DATASET CONTENT:
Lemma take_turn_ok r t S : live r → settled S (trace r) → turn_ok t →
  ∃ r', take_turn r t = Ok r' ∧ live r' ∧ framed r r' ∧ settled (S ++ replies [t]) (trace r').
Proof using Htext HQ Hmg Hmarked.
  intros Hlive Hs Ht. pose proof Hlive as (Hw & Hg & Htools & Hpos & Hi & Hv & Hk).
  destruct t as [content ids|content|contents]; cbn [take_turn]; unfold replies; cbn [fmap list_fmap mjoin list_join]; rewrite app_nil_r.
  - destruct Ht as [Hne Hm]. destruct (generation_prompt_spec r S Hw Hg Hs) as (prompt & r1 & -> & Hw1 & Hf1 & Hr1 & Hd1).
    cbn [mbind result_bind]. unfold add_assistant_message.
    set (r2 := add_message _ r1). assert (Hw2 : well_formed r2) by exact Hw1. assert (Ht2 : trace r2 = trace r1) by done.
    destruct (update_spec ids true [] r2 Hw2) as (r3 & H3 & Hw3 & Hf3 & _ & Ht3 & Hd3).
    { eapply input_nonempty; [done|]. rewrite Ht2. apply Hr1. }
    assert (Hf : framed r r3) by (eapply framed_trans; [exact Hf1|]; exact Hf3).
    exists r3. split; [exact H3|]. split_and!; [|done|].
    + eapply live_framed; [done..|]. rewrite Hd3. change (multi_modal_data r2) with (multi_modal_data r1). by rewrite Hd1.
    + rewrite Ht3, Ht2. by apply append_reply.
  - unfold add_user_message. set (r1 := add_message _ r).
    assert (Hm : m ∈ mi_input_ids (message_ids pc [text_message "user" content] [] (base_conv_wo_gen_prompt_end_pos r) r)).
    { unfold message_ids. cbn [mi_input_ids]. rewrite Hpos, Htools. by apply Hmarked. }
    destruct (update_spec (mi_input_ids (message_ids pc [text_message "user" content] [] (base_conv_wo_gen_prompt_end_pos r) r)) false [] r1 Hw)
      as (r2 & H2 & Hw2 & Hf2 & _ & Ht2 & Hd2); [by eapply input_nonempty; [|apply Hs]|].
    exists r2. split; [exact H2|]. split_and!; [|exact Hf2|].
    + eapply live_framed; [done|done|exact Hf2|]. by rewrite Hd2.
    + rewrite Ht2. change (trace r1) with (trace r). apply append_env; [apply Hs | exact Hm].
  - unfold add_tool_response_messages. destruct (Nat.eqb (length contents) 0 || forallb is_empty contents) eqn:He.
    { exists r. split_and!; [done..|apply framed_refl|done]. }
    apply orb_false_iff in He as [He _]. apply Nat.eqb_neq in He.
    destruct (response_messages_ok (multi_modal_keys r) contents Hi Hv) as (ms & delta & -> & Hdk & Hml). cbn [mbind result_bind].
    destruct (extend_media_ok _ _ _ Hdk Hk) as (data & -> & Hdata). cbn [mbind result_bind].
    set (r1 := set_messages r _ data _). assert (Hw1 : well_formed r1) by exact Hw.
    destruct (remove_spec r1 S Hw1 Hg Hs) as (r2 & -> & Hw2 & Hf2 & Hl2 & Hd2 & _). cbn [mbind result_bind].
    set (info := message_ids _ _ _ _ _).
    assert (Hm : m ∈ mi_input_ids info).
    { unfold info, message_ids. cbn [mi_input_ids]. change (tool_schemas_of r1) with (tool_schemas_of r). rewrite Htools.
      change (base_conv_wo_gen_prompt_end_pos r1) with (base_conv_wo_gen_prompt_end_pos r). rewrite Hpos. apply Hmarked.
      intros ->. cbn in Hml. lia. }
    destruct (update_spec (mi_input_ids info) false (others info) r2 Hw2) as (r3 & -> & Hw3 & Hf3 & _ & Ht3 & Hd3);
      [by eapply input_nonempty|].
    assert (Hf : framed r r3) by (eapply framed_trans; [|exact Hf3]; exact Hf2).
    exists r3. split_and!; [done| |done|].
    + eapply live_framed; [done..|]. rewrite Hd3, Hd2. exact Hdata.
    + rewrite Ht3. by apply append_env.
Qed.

PROBLEM DETAILS: Set down, word for word and with no other lines, the listing from the line marked by "assert (Hf : framed r r3) by (eapply framed_trans; [|exact" through its final line.

ANSWER TO THE PROBLEM:
    assert (Hf : framed r r3) by (eapply framed_trans; [|exact Hf3]; exact Hf2).
    exists r3. split_and!; [done| |done|].
    + eapply live_framed; [done..|]. rewrite Hd3, Hd2. exact Hdata.
    + rewrite Ht3. by apply append_env.
Qed.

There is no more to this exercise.